BEGIN Data for this exercise
Definition to_nautilus_price_named (value : FixedPoint) (field : string) : mapped Price :=
  let precision := fixed_point_precision (total_nanos value) in
  let? raw := ok_or (checked_mul I128 (total_nanos value) (10 ^ (FIXED_PRECISION - Z.of_nat NANO_PRECISION)))
                (ArithmeticOverflow field) in
  invalid field (price_from_raw_checked raw precision).

Definition to_nautilus_price (value : FixedPoint) : mapped Price := to_nautilus_price_named value "price".

Definition to_nautilus_positive_price (value : FixedPoint) (field : string) : mapped Price :=
  let? _ := positive_nanos value field in to_nautilus_price_named value field.

Definition quantity_from_nonnegative_whole (value : Z) (field : string) : mapped Quantity :=
  map_err (remap_invalid_field field) (to_nautilus_quantity {| ed_coefficient := value; ed_scale := 0 |}).

Definition quantity_from_whole (value : Z) (field : string) : mapped Quantity :=
  if value =? 0 then Err (MapNonPositive field 0) else quantity_from_nonnegative_whole value field.
End exact.

(** ** Instruments: [mapping.rs] *)

Definition map_asset_class (value : FutureAssetClass) : EngineAssetClass :=
  match value with
  | Fx => AFx | EquityClass => AEquity | Commodity => ACommodity | Debt => ADebt | Index => AIndex
  | Cryptocurrency => ACryptocurrency | Alternative => AAlternative
  end.

Definition is_ascii (s : string) : bool := forallb (λ c, (byte_of c <? 128)%N) (String.list_ascii_of_string s).

Section values.
Context `{EN : !Engine} `{EV : !EngineValues}.

Record MappedEquity := { me_instrument : Equity; me_identity : InstrumentIdentity }.

Record MappedFuture := {
  mf_instrument : FuturesContract;
  mf_identity : InstrumentIdentity;
  mf_provider_underlying_name : option string;
  mf_money_per_point : ExactDecimal;
  mf_price_increment_amount : FixedPoint;
}.

Definition parse_instrument_id (value : string) : mapped InstrumentId := invalid "instrument ID" (instrument_id_from_str value).
Definition parse_symbol (value : string) : mapped Symbol := invalid "raw symbol" (symbol_new_checked value).
Definition parse_currency (value : string) : mapped Currency := invalid "currency" (currency_from_str value).

Definition equity_fields (spec : EquitySpec) : mapped EquityFields :=
  let common := eq_instrument spec in
  let? id := parse_instrument_id (sp_instrument_id common) in
  let? raw_symbol := parse_symbol (sp_raw_symbol common) in
  let? currency := parse_currency (sp_currency common) in
  let? price_increment := to_nautilus_positive_price (sp_price_increment common) "price increment" in
  let? lot_size := quantity_from_whole (sp_lot_size common) "lot size" in
  Ok {| ef_id := id; ef_raw_symbol := raw_symbol; ef_currency := currency;
        ef_price_precision := price_precision price_increment; ef_price_increment := price_increment;
        ef_lot_size := lot_size; ef_ts_event := sp_ts_event_ns common; ef_ts_init := sp_ts_init_ns common |}.

Definition to_nautilus_equity (spec : EquitySpec) : mapped MappedEquity :=
  let? fields := equity_fields spec in
  let? instrument := invalid "equity" (equity_new_checked fields) in
  Ok {| me_instrument := instrument; me_identity := sp_identity (eq_instrument spec) |}.

(** Up to the call of [FuturesContract::new_checked], with the money per point. *)
Definition future_fields (spec : FutureSpec) : mapped (FutureFields * ExactDecimal) :=
  if fs_expiration_ns spec <=? fs_activation_ns spec
  then Err (InvalidLifecycle (fs_activation_ns spec) (fs_expiration_ns spec))
  else if bool_decide (fs_underlying_id spec = ""%string) || negb (is_ascii (fs_underlying_id spec))
  then Err (InvalidNautilusValue "future underlying adapter token" "adapter token must be non-empty ASCII")
  else
    let common := fs_instrument spec in
    let? id := parse_instrument_id (sp_instrument_id common) in
    let? raw_symbol := parse_symbol (sp_raw_symbol common) in
    let? currency := parse_currency (sp_currency common) in
    let? price_increment := to_nautilus_positive_price (sp_price_increment common) "price increment" in
    let? lot_size := quantity_from_whole (sp_lot_size common) "lot size" in
    let? money_per_point := future_money_per_point spec in
    let? multiplier := to_nautilus_quantity money_per_point in
    Ok ({| ff_id := id; ff_raw_symbol := raw_symbol; ff_asset_class := map_asset_class (fs_asset_class spec);
           ff_exchange := fs_exchange spec; ff_underlying := fs_underlying_id spec;
           ff_activation_ns := fs_activation_ns spec; ff_expiration_ns := fs_expiration_ns spec;
           ff_currency := currency; ff_price_precision := price_precision price_increment;
           ff_price_increment := price_increment; ff_multiplier := multiplier; ff_lot_size := lot_size;
           ff_ts_event := sp_ts_event_ns common; ff_ts_init := sp_ts_init_ns common |}, money_per_point).

Definition to_nautilus_future (spec : FutureSpec) : mapped MappedFuture :=
  let? parts := future_fields spec in
  let? instrument := invalid "future" (future_new_checked parts.1) in
  Ok {| mf_instrument := instrument; mf_identity := sp_identity (fs_instrument spec);
        mf_provider_underlying_name := fs_provider_underlying_name spec; mf_money_per_point := parts.2;
        mf_price_increment_amount := fe_min_price_increment_amount (fs_economics spec) |}.

(** ** Market data: [market_mapping.rs] *)

Definition lot_units (lots lot_size : Z) (field : string) : mapped Z :=
  if (lots <=? 0) || (lot_size =? 0) then Err (MapNonPositive field lots)
  else ok_or (checked_mul U64 lots lot_size) (ArithmeticOverflow field).

Definition trade_fields (spec : TradeTickSpec) : mapped TradeFields :=
  let? instrument_id := parse_instrument_id (tt_instrument_id spec) in
  let? price := to_nautilus_positive_price (tt_price spec) "trade price" in
  let? units := lot_units (tt_quantity_lots spec) (tt_lot_size spec) "trade quantity" in
  let? size := quantity_from_whole units "trade quantity" in
  let? trade_id := invalid "trade ID" (trade_id_new_checked (tt_trade_id spec)) in
  Ok {| tf_instrument_id := instrument_id; tf_price := price; tf_size := size;
        tf_aggressor_side := match tt_aggressor spec with TradeBuy => AggressorBuy | TradeSell => AggressorSell end;
        tf_trade_id := trade_id; tf_ts_event := tt_ts_event_ns spec; tf_ts_init := tt_ts_init_ns spec |}.

Definition to_nautilus_trade (spec : TradeTickSpec) : mapped TradeTick :=
  let? fields := trade_fields spec in invalid "trade tick" (trade_tick_new_checked fields).

(** [usize::try_from] of a [u32] succeeds on every platform the crate is built for. *)
Definition bar_interval (value : TimeBarInterval) : Z * BarAggregation :=
  match value with
  | Second step => (step, BySecond) | Minute step => (step, ByMinute) | Hour step => (step, ByHour)
  | DayInterval step => (step, ByDay) | Week step => (step, ByWeek) | Month step => (step, ByMonth)
  end.

Definition to_nautilus_bar (spec : BarSpec) : mapped Bar :=
  if negb (bs_is_complete spec) then Err IncompleteBar
  else
    let? instrument_id := parse_instrument_id (bs_instrument_id spec) in
    let '(step, aggregation) := bar_interval (bs_interval spec) in
    let? bar_specification := invalid "bar interval" (bar_specification_last_new_checked step aggregation) in
    let bar_type := bar_type_external instrument_id bar_specification in
    let? volume_lots := ok_or (checked U64 (bs_volume_lots spec)) (MapNonPositive "bar volume" (bs_volume_lots spec)) in
    let? volume_units := ok_or (checked_mul U64 volume_lots (bs_lot_size spec)) (ArithmeticOverflow "bar volume") in
    let? open := to_nautilus_positive_price (bs_open spec) "bar open" in
    let? high := to_nautilus_positive_price (bs_high spec) "bar high" in
    let? low := to_nautilus_positive_price (bs_low spec) "bar low" in
    let? close := to_nautilus_positive_price (bs_close spec) "bar close" in
    let? volume := quantity_from_nonnegative_whole volume_units "bar volume" in
    invalid "bar" (bar_new_checked bar_type open high low close volume (bs_ts_event_ns spec) (bs_ts_init_ns spec)).

Definition book_level_delta (instrument_id : InstrumentId) (side : EngineSide) (level : BookLevelSpec) (lot_size : Z)
    (is_last : bool) (ts_event_ns ts_init_ns : Z) : mapped OrderBookDelta :=
  let? units := lot_units (bl_quantity_lots level) lot_size "book quantity" in
  let? price := to_nautilus_positive_price (bl_price level) "book price" in
  let? size := quantity_from_whole units "book quantity" in
  let flags := Z.lor F_SNAPSHOT F_MBP in
  let flags := if is_last then Z.lor flags F_LAST else flags in
  invalid "book level" (delta_new_checked {|
    dl_instrument_id := instrument_id;
    dl_order := {| bo_side := side; bo_price := price; bo_size := size; bo_order_id := 0 |};
    dl_flags := flags; dl_sequence := 0; dl_ts_event := ts_event_ns; dl_ts_init := ts_init_ns |}).

(** The levels of one side, the last of them marked when the side ends the book. *)
Fixpoint side_deltas (spec : OrderBookSnapshotSpec) (instrument_id : InstrumentId) (side : EngineSide) (ends : bool)
    (levels : list BookLevelSpec) : mapped (list OrderBookDelta) :=
  match levels with
  | [] => Ok []
  | level :: rest =>
      let is_last := ends && bool_decide (rest = []) in
      let? delta := book_level_delta instrument_id side level (ob_lot_size spec) is_last
                      (ob_ts_event_ns spec) (ob_ts_init_ns spec) in
      let? deltas := side_deltas spec instrument_id side ends rest in
      Ok (delta :: deltas)
  end.

Definition is_empty {A} (l : list A) : bool := match l with [] => true | _ => false end.

Definition snapshot_deltas (spec : OrderBookSnapshotSpec) (instrument_id : InstrumentId) : mapped (list OrderBookDelta) :=
  let clear := delta_clear instrument_id 0 (ob_ts_event_ns spec) (ob_ts_init_ns spec) in
  let clear := if is_empty (ob_bids spec) && is_empty (ob_asks spec)
               then delta_set_flags (Z.lor (delta_flags clear) F_LAST) clear else clear in
  let? bids := side_deltas spec instrument_id EBuy (is_empty (ob_asks spec)) (ob_bids spec) in
  let? asks := side_deltas spec instrument_id ESell true (ob_asks spec) in
  Ok (clear :: bids ++ asks).

Definition to_nautilus_order_book_snapshot (spec : OrderBookSnapshotSpec) : mapped OrderBookDeltas :=
  if negb (ob_is_consistent spec) then Err InconsistentOrderBook
  else
    let? instrument_id := parse_instrument_id (ob_instrument_id spec) in
    let? deltas := snapshot_deltas spec instrument_id in
    invalid "order-book snapshot" (deltas_new_checked instrument_id deltas).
END Data for this exercise
- Aim of the exercise -
Reproduce exactly the lines from the beginning of the entries above up to and including the line that contains "mf_instrument : FuturesContract;".

- Written solution -
Definition to_nautilus_price_named (value : FixedPoint) (field : string) : mapped Price :=
  let precision := fixed_point_precision (total_nanos value) in
  let? raw := ok_or (checked_mul I128 (total_nanos value) (10 ^ (FIXED_PRECISION - Z.of_nat NANO_PRECISION)))
                (ArithmeticOverflow field) in
  invalid field (price_from_raw_checked raw precision).

Definition to_nautilus_price (value : FixedPoint) : mapped Price := to_nautilus_price_named value "price".

Definition to_nautilus_positive_price (value : FixedPoint) (field : string) : mapped Price :=
  let? _ := positive_nanos value field in to_nautilus_price_named value field.

Definition quantity_from_nonnegative_whole (value : Z) (field : string) : mapped Quantity :=
  map_err (remap_invalid_field field) (to_nautilus_quantity {| ed_coefficient := value; ed_scale := 0 |}).

Definition quantity_from_whole (value : Z) (field : string) : mapped Quantity :=
  if value =? 0 then Err (MapNonPositive field 0) else quantity_from_nonnegative_whole value field.
End exact.

(** ** Instruments: [mapping.rs] *)

Definition map_asset_class (value : FutureAssetClass) : EngineAssetClass :=
  match value with
  | Fx => AFx | EquityClass => AEquity | Commodity => ACommodity | Debt => ADebt | Index => AIndex
  | Cryptocurrency => ACryptocurrency | Alternative => AAlternative
  end.

Definition is_ascii (s : string) : bool := forallb (λ c, (byte_of c <? 128)%N) (String.list_ascii_of_string s).

Section values.
Context `{EN : !Engine} `{EV : !EngineValues}.

Record MappedEquity := { me_instrument : Equity; me_identity : InstrumentIdentity }.

Record MappedFuture := {
  mf_instrument : FuturesContract;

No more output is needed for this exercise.